End Insights.

(* ================================================================== *)
(** * A host for running the model

    [exampleHost] behaves as an en-US engine does on integral numbers and
    ASCII text, which is all that the examples below feed it.  The general
    theorems hold for every host. *)

Module ExampleHost.

Local Open Scope string_scope.

Definition upperChar (c : ascii) : ascii :=
  let n := nat_of_ascii c in
  if ((97 <=? n) && (n <=? 122))%nat then ascii_of_nat (n - 32) else c.

Definition lowerChar (c : ascii) : ascii :=
  let n := nat_of_ascii c in
  if ((65 <=? n) && (n <=? 90))%nat then ascii_of_nat (n + 32) else c.

Fixpoint mapChars (f : ascii -> ascii) (s : string) : string :=
  match s with
  | String c s' => String (f c) (mapChars f s')
  | EmptyString => EmptyString
  end.

(** Decimal integers, the empty string being 0; [NaN] for other text. *)
Definition stringToNumber (s : string) : float :=
  let t := Str.trim s in
  if String.eqb t "" then 0%float
  else
    let '(neg, body) :=
      match t with
      | String c r =>
          if Ascii.eqb c "-" then (true, r)
          else if Ascii.eqb c "+" then (false, r) else (false, t)
      | EmptyString => (false, t)
      end in
    if negb (String.eqb body "") && String.eqb (Str.leading_digits body) body
    then Num.of_Z (if neg then (- Str.digits_value 0 body)%Z
                   else Str.digits_value 0 body)
    else Num.NaN.

(** Digits in groups of three. *)
Fixpoint groupDigits (fuel : nat) (n : Z) : string :=
  match fuel with
  | O => Str.of_Z n
  | S fuel' =>
      if (n <? 1000)%Z then Str.of_Z n
      else groupDigits fuel' (n / 1000)%Z ++ ","
           ++ Str.padStart0 3 (Str.of_Z (n mod 1000)%Z)
  end.

(** The nearest integer, ties away from zero, then grouped (the examples
    format finite numbers only). *)
Definition formatInteger (x : float) : string :=
  match Num.to_integer (Num.round (PrimFloat.abs x)) with
  | Some n =>
      if (x <? 0)%float && negb (n =? 0)%Z then "-" ++ groupDigits 8 n
      else groupDigits 8 n
  | None => "NaN"
  end.

Definition compareStrings (a b : string) : Z :=
  match String.compare a b with Lt => -1 | Eq => 0 | Gt => 1 end.

End ExampleHost.

Definition exampleHost : Host :=
  {| StringToNumber := ExampleHost.stringToNumber;
     NumberToStringHost := fun _ => "(a number)"%string;
     toLocaleString0 := ExampleHost.formatInteger;
     toUpperCase := ExampleHost.mapChars ExampleHost.upperChar;
     toLowerCase := ExampleHost.mapChars ExampleHost.lowerChar;
     localeCompare := ExampleHost.compareStrings |}.

(* ================================================================== *)
(** * The vocabulary of the properties

    Definitions the statements below are written with: calendar facts, the
    two date formats, the conditions as the claims word them, and the rows
    of the examples. *)

Local Open Scope string_scope.
Local Open Scope Z_scope.

(** A property is absent when it reads [undefined] or [null]. *)
Definition absent (v : value) : Prop := v = VUndefined \/ v = VNull.

(** A number, or 0 when it is not finite. *)
Definition finiteOrZero (n : float) : float :=
  if Num.isFinite n then n else 0%float.

(** The length of month [m] (1-12) in the Gregorian calendar, of a leap
    year or of a common year, and of year [y]. *)
Definition monthDays (leap : bool) (m : Z) : Z :=
  if m =? 2 then (if leap then 29 else 28)
  else if (m =? 4) || (m =? 6) || (m =? 9) || (m =? 11) then 30
  else 31.

Definition daysInMonth (y m : Z) : Z := monthDays (JsDate.isLeap y) m.

(** The year [new Date(y, ...)] builds its date in. *)
Definition constructorYear (y : Z) : Z :=
  if (0 <=? y) && (y <=? 99) then 1900 + y else y.

(** The two formats, written from the day, month and year: decimal digits,
    two for the day and the month, four for the year. *)
Definition digitChar (i : Z) : ascii := ascii_of_nat (48 + Z.to_nat i).

Definition twoDigits (n : Z) : string :=
  String (digitChar (n / 10)) (String (digitChar (n mod 10)) "").

Definition fourDigits (n : Z) : string :=
  String (digitChar (n / 1000)) (String (digitChar (n / 100 mod 10))
    (String (digitChar (n / 10 mod 10)) (String (digitChar (n mod 10)) ""))).

Definition formatDMY (d m y : Z) : string :=
  twoDigits d ++ "-" ++ twoDigits m ++ "-" ++ fourDigits y.

Definition formatYMD (y m d : Z) : string :=
  fourDigits y ++ "-" ++ twoDigits m ++ "-" ++ twoDigits d.

(** What [parseDate] returns for the integers (y, m, d) when it accepts them. *)
Definition parsed (y m d : Z) : ParsedDate :=
  let t := JsDate.make y (m - 1) d in
  {| year := y; month := m; day := d; dateObj := t;
     dayOfWeek := JsDate.getDay t; weekKey := getISOWeekKey t |}.

(** Month in 1-12, day in 1-31, and a day that exists in that month of the
    year the [Date] constructor takes [y] for. *)
Definition validDay (y m d : Z) : Prop :=
  1 <= m <= 12 /\ 1 <= d <= 31 /\ d <= daysInMonth (constructorYear y) m.

(** The text is one of the two formats, for three numbers of 2, 2 and 4
    digits. *)
Definition wellFormed (s : string) (y m d : Z) : Prop :=
  (0 <= y <= 9999 /\ 0 <= m <= 99 /\ 0 <= d <= 99)
  /\ (s = formatDMY d m y \/ s = formatYMD y m d).

(** The text [getISOWeekKey] writes for the day it has moved to. *)
Definition isoDate (t : JsDate.t) : string :=
  Str.of_Z (JsDate.getFullYear t) ++ "-"
  ++ Str.padStart0 2 (Str.of_Z (JsDate.getMonth t + 1)) ++ "-"
  ++ Str.padStart0 2 (Str.of_Z (JsDate.getDate t)).

(** The zero [Math.round] returns for an argument of sign [s]. *)
Definition signedZero (s : bool) : float := if s then (-0)%float else 0%float.

(** Rounding half away from zero, in the words of the specification. *)
Definition roundHalfAwayFromZero (x : float) : float :=
  if (x <? 0)%float then (- Num.round (PrimFloat.abs x))%float else Num.round x.

(** The anomaly records of an entry. *)
Definition spikeOf (avg : float) (pv : PeriodValue.t) : Anomaly.t :=
  {| Anomaly.period := PeriodValue.period pv;
     Anomaly.value := PeriodValue.value pv;
     Anomaly.average := avg; Anomaly.type := Spike;
     Anomaly.message := "Unusual spike in " ++ PeriodValue.period pv |}.

Definition dropOf (avg : float) (pv : PeriodValue.t) : Anomaly.t :=
  {| Anomaly.period := PeriodValue.period pv;
     Anomaly.value := PeriodValue.value pv;
     Anomaly.average := avg; Anomaly.type := Drop;
     Anomaly.message := "Unusual drop in " ++ PeriodValue.period pv |}.

(** The conditions for a spike and for a drop, with the change ratio taken
    as 0 when the average is 0 and z as 0 when the deviation is not
    positive. *)
Definition flaggedSpike (avg std v : float) : Prop :=
  (avg <? v)%float = true
  /\ ((0.5 <=? pctChangeOf avg v)%float = true
      \/ (2 <=? zScoreOf avg std v)%float = true).

Definition flaggedDrop (avg std v : float) : Prop :=
  (v <? avg)%float = true
  /\ ((0.5 <=? pctChangeOf avg v)%float = true
      \/ (zScoreOf avg std v <=? -2)%float = true).

(** The conditions as the claim writes them, divisions as they are. *)
Definition claimedSpike (avg std v : float) : bool :=
  (avg <? v)%float
  && ((0.5 <=? PrimFloat.abs (v - avg) / avg)%float
      || (2 <=? (v - avg) / std)%float).

Definition claimedDrop (avg std v : float) : bool :=
  (v <? avg)%float
  && ((0.5 <=? PrimFloat.abs (v - avg) / avg)%float
      || ((v - avg) / std <=? -2)%float).

(** An entry [{ period, value }]. *)
Definition entry (p : string) (v : float) : PeriodValue.t :=
  {| PeriodValue.period := p; PeriodValue.value := v |}.

(** Three sales in three weeks of one month. *)
Definition saleOn (d : string) : Row :=
  {| date := VString d; product := VString "A"; category := VString "X";
     units := VNumber 1; quantity := VUndefined; price := VNumber 10;
     revenue := VUndefined |}.

Definition threeWeeksOfJanuary : list Row :=
  [saleOn "01-01-2025"; saleOn "08-01-2025"; saleOn "15-01-2025"].


(** The rows of the repository's "trend down" test: two months, four sales. *)
Definition sale (d p c : string) (u pr : float) : Row :=
  {| date := VString d; product := VString p; category := VString c;
     units := VNumber u; quantity := VUndefined; price := VNumber pr;
     revenue := VNumber (u * pr) |}.

Definition twoMonths : list Row :=
  [sale "01-01-2025" "A" "X" 10 10; sale "15-01-2025" "B" "X" 10 10;
   sale "01-02-2025" "A" "X" 5 10; sale "15-02-2025" "B" "X" 5 10].

(** A row with [units] and [price] and no [revenue] property. *)
Definition unitsAt (d p c : string) (u pr : float) : Row :=
  {| date := VString d; product := VString p; category := VString c;
     units := VNumber u; quantity := VUndefined; price := VNumber pr;
     revenue := VUndefined |}.

(** The twenty rows of the seasonality test: 01-01-2025 to 20-01-2025. *)
Definition twentyDays : list Row :=
  map (fun d => {| date := VString (twoDigits (Z.of_nat d) ++ "-01-2025");
                   product := VString "P"; category := VString "X";
                   units := VNumber 5; quantity := VUndefined;
                   price := VNumber 10; revenue := VNumber 50 |})
      (seq 1 20).

Section Vocabulary.
Context {host : Host}.

(** The loop [aggregateByMonth] and [aggregateByWeek] share. *)
Definition aggregateBy (key : ParsedDate -> string) (rows : list Row)
  (init : JsMap.t string Agg.t) : JsMap.t string Agg.t :=
  fold_left (fun acc row =>
               match parseDate (date row) with
               | None => acc
               | Some parsed => accumulate (key parsed) row acc
               end) rows init.


End Vocabulary.


(* ================================================================== *)
(** * Dates in the time zone of the host

    [JsDate] reads a [Date] as a calendar day.  The [Date] of JavaScript is
    a time value, the milliseconds since 1970-01-01T00:00Z, and
    [new Date(year, monthIndex, day)], the getters, [setHours] and [setDate]
    read it in the local time of the host.  [LocalDate] has the time value
    and the zone, with LocalTZA, LocalTime, UTC, MakeDate and TimeClip of
    ECMAScript, and [getISOWeekKey] and [parseDate] of insights.js over
    them.  The day arithmetic is that of [JsDate]. *)
Module LocalDate.

Definition msPerHour : Z := 3600000.
Definition msPerDay : Z := 86400000.

(** The zone of the host: [LocalTZA tv isUTC] is the offset of local time
    from UTC in milliseconds, at the UTC time [tv] when [isUTC] is true, at
    the local time [tv] when it is false (a local time that a transition
    skipped or repeated is read with the offset before the transition). *)
Record Zone := { LocalTZA : Z -> bool -> Z }.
* * * * *
# Your task
Filtering the entries above by the word "milliseconds", copy each line that matches.

# Output for this task
    a time value, the milliseconds since 1970-01-01T00:00Z, and
    from UTC in milliseconds, at the UTC time [tv] when [isUTC] is true, at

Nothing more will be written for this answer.